Boron is another common neutron absorber. Due to different cross sections of 10B and 11B, boron containing materials enriched in 10B by isotopic separation are frequently used. The wide absorption spectrum of boron makes it suitable also as a neutron shield. Mechanical properties of boron in its elementary form are unfavorable, therefore alloys or compounds have to be used instead. Common choices are high-boron steel and boron carbide. Boron carbide is used as a control rod material in both pressurized water reactors and boiling water reactors.
Hafnium has excellent properties for reactors using water for both moderation and cooling. It has good mechanical strength, can be easily fabricated, and is resistant to corrosion in hot water. Hafnium can be alloyed with small amounts of other elements; e.g. tin and oxygen to increase tensile and creep strength, iron, chromium and niobium for corrosion resistance, and molybdenum for wear resistance, hardness, and machineability. Some such alloys are designated as Hafaloy, Hafaloy-M, Hafaloy-N, and Hafaloy-NM.  Its high cost and low availability limit its use in civilian reactors, though it is used in some US Navy reactors.

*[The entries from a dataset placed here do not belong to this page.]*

(** [self.get('502', {})] is read into [result_502], which is then bound to
    a new dict: the 502 found in the record takes no part in the result. *)
Definition thesis_info2marc (self : record) (value : pyval)
  : outcome (record * pyval) :=
  let result_500 := Py.self_get self "500" (PList []) in
  defense_date ← lift (Py.get value "defense_date" PNone);
  result_500' ←
    (if Py.truthy defense_date
     then lift (Py.append result_500
                  (PDict (<["a" := PStr (presented_on defense_date)]> ∅)))
     else Returns result_500);
  b ← lift (_get_b_value value);
  institutions ← lift (Py.get value "institutions" PNone);
  c ← comprehension_k (λ el, getitem el "name") (force_list institutions);
  d ← lift (Py.get value "date" PNone);
  let result_502 := PDict (<["b" := b]> (<["c" := PList c]> (<["d" := d]> ∅))) in
  Returns (<["500" := result_500']> self, result_502).

End ThesisInfo2marc.

(** ** Abstracts: 520 *)

(** The body of [abstracts]: the entries for the values of sub-field a,
    then those for the values of sub-field h, all with the source of the
    occurrence. *)
Definition abstracts_1 (value : pyval) : result (list pyval) :=
  v9 ← Py.get value "9" PNone;
  let source := force_single_element v9 in
  a ← Py.get value "a" PNone;
  h ← Py.get value "h" PNone;
  Ok ([] ++ (note_entry source <$> force_list a)
         ++ (note_entry source <$> force_list h)).

(** [@utils.flatten @utils.for_each_value]: the decorators of the dojson
    library, applied to a rule that returns a list: the lists returned for
    the values are chained into one. *)
Definition flatten_for_each_value (f : pyval → result (list pyval))
    (values : pyval) : result pyval :=
  match values with
  | PList vs => rs ← comprehension f vs; Ok (PList (concat rs))
  | _ => r ← f values; Ok (PList (concat [r]))
  end.

(** [@hep.over('abstracts', '^520..') @utils.flatten @utils.for_each_value] *)
Definition abstracts : pyval → result pyval :=
  flatten_for_each_value abstracts_1.

Definition abstract2marc_1 (value : pyval) : result pyval :=
  source ← Py.get value "source" PNone;
  if Py.eq_str source "HEPDATA" then
    v ← Py.get value "value" PNone;
    Ok (PDict (<["9" := source]> (<["h" := v]> ∅)))
  else
    v ← Py.get value "value" PNone;
    Ok (PDict (<["9" := source]> (<["a" := v]> ∅))).

(** [@hep2marc.over('520', '^abstracts$') @utils.for_each_value] *)
Definition abstract2marc : pyval → result pyval :=
  for_each_value abstract2marc_1.

(** ** DESY bookkeeping: 595.D *)

Definition _desy_bookkeeping_1 (value : pyval) : result pyval :=
  d ← Py.get value "d" PNone;
  a ← Py.get value "a" PNone;
  s ← Py.get value "s" PNone;
  Ok (PDict (<["date" := d]>
            (<["expert" := force_single_element a]>
            (<["status" := s]> ∅)))).

(** [@hep.over('_desy_bookkeeping', '^595.D') @utils.for_each_value] *)
Definition _desy_bookkeeping : pyval → result pyval :=
  for_each_value _desy_bookkeeping_1.

Definition _desy_bookkeeping2marc_1 (value : pyval) : result pyval :=
  a ← Py.get value "expert" PNone;
  d ← Py.get value "date" PNone;
  s ← Py.get value "status" PNone;
  Ok (PDict (<["a" := a]> (<["d" := d]> (<["s" := s]> ∅)))).

(** [@hep2marc.over('595_D', '^_desy_bookkeeping$') @utils.for_each_value] *)
Definition _desy_bookkeeping2marc : pyval → result pyval :=
  for_each_value _desy_bookkeeping2marc_1.

(** * Vocabulary of the further properties *)

(** The sub-field a backward 520 occurrence holds its text in: decided by
    the source alone. *)
Definition abstract_code (source : pyval) : string :=
  if Py.eq_str source "HEPDATA" then "h" else "a".

(** The texts of a 520 occurrence, in the order the forward rule reads
    them: the values of sub-field a, then those of sub-field h. *)
Definition abstract_texts (occ : record) : list pyval :=
  force_list (default PNone (occ !! "a"))
  ++ force_list (default PNone (occ !! "h")).

(** Sub-field 9 of an occurrence collapsed to a single element, [None]
    when there is none. *)
Definition collapsed_9 (occ : record) : pyval :=
  force_single_element (default PNone (occ !! "9")).

(** What the 595.D round trip gives for an occurrence: sub-fields a, d and
    s, with a collapsed to a single element. *)
Definition desy_subfields (raw : record) : record :=
  <["a" := force_single_element (default PNone (raw !! "a"))]>
    (<["d" := default PNone (raw !! "d")]>
       (<["s" := default PNone (raw !! "s")]> ∅)).

(** A value that is not a dict. *)
Definition not_a_dict (v : pyval) : Prop := ∀ d : record, v ≠ PDict d.

(** How the forward 595 rule reads the classification of an occurrence:
    sub-field c in upper case, the empty string when there is none. *)
Definition marker (occ : record) : string :=
  match occ !! "c" with
  | Some (PStr s) => Text.upper s
  | _ => ""
  end.

(** Sub-field c is absent or a string. *)
Definition c_is_text (occ : record) : bool :=
  match occ !! "c" with
  | None | Some (PStr _) => true
  | _ => false
  end.

(** The export flags after one more occurrence. *)
Definition flag_step (_export_to : record) (occ : record) : record :=
  if String.eqb (marker occ) "CDS" then <["CDS" := PBool true]> _export_to
  else if String.eqb (marker occ) "HAL" then <["HAL" := PBool true]> _export_to
  else if String.eqb (marker occ) "NOT HAL"
       then <["HAL" := PBool false]> _export_to
  else _export_to.

(** The notes the general 595 rule appends for one occurrence. *)
Definition private_notes_of (occ : record) : list pyval :=
  note_entry (collapsed_9 occ) <$> force_list (default PNone (occ !! "a")).

(** The occurrence the backward export rule gives for a classification. *)
Definition export_occurrence (m : string) : list pyval :=
  if String.eqb m "CDS" then [PDict {["c" := PStr "CDS"]}]
  else if String.eqb m "HAL" then [PDict {["c" := PStr "HAL"]}]
  else if String.eqb m "NOT HAL" then [PDict {["c" := PStr "not HAL"]}]
  else [].

(** * Properties *)

(** ** Running the rules on one occurrence *)


(** A sequence of occurrences has no [get] method: the attribution is read
    from the argument before the loop over the occurrences starts. *)
Lemma public_notes_sequence_raises (self : record) (occs : list pyval) :
  public_notes self (PList occs) = Raise AttributeError.
Proof. reflexivity. Qed.

(** One text of one occurrence: a defense date goes to the thesis
    information, any other text becomes a note with the given source. *)
Lemma public_notes_body_text (source : pyval) (ti : record)
    (old : list pyval) (text : string) :
  public_notes_body source (PDict ti, PList old) (PStr text) =
    match Regex.defense_date text with
    | Some d => Ok (PDict (<["defense_date" := PStr d]> ti), PList old)
    | None => Ok (PDict ti, PList (old ++ [note_entry source (PStr text)]))
    end.
Proof.
  unfold public_notes_body. simpl.
  destruct (Regex.defense_date text); reflexivity.
Qed.

(** All the texts of one occurrence: every note appended carries the one
    source the loop was entered with. *)
Lemma public_notes_body_loop (source : pyval) (texts : list string) :
  ∀ (ti : record) (old : list pyval),
    ∃ (ti' : record) (new : list pyval),
      for_each (public_notes_body source) (PDict ti, PList old)
               (PStr <$> texts) = Ok (PDict ti', PList (old ++ new))
      ∧ Forall (λ note, ∃ text, note = note_entry source (PStr text)) new.
Proof.
  induction texts as [| text texts IH]; intros ti old.
  - exists ti, []. simpl. rewrite app_nil_r. split; [reflexivity | constructor].
  - rewrite fmap_cons.
    change (for_each ?f ?s (?x :: ?xs)) with (f s x ≫= λ s', for_each f s' xs).
    rewrite public_notes_body_text.
    destruct (Regex.defense_date text) as [d |]; simpl.
    + apply IH.
    + destruct (IH ti (old ++ [note_entry source (PStr text)]))
        as (ti' & new & Hrun & Hnew).
      exists ti', (note_entry source (PStr text) :: new).
      rewrite Hrun, <- app_assoc. split; [reflexivity |].
      constructor; [eexists; reflexivity | exact Hnew].
Qed.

Dysprosium titanate is a new material currently undergoing evaluation for pressurized water control rods. Dysprosium titanate is a promising replacement for Ag-In-Cd alloys due to its much higher melting point, no tendency to react with cladding materials, simple fabrication, non-radioactive waste, no swelling, and no outgassing. It was developed in Russia, and is recommended by some for VVER and RBMK reactors.
Hafnium diboride is another such new material. It can be used standalone or prepared in a sintered mixture of hafnium and boron carbide powders.
Originally the control rods hung above the reactor, suspended by a rope. In an emergency a person assigned to the job would take a fire axe and cut the rope, allowing the rods to fall into the reactor and stop the fission. At some point the title of the person assigned this duty was given as SCRAM, or Safety Control Rod Ax Man (although this may be a backronym). This term continues to be in use today for shutting down a reactor by dropping the control rods.
Homogeneous neutron absorbers have often been used to manage criticality accidents which involve aqueous solutions of fissile metals, in several such accidents either borax (sodium borate) or a cadmium compound has been added to the system. The cadmium can be added as a metal to nitric acid solutions of fissile material, the corrosion of the cadmium in the acid will then generate cadmium nitrate in situ.
In carbon dioxide-cooled reactors such as the AGR, if the solid control rods were to fail to arrest the nuclear reaction nitrogen gas can be injected into the primary coolant cycle. This is because nitrogen has a larger absorption cross-section for neutrons than carbon or oxygen, hence the core would then become less reactive.
As the neutron energy increases the neutron cross section of most isotopes decreases. The boron isotope 10B is responsible for the majority of the neutron absorption. Boron containing materials can be used as neutron shields to reduce the activation of objects close to a reactor core.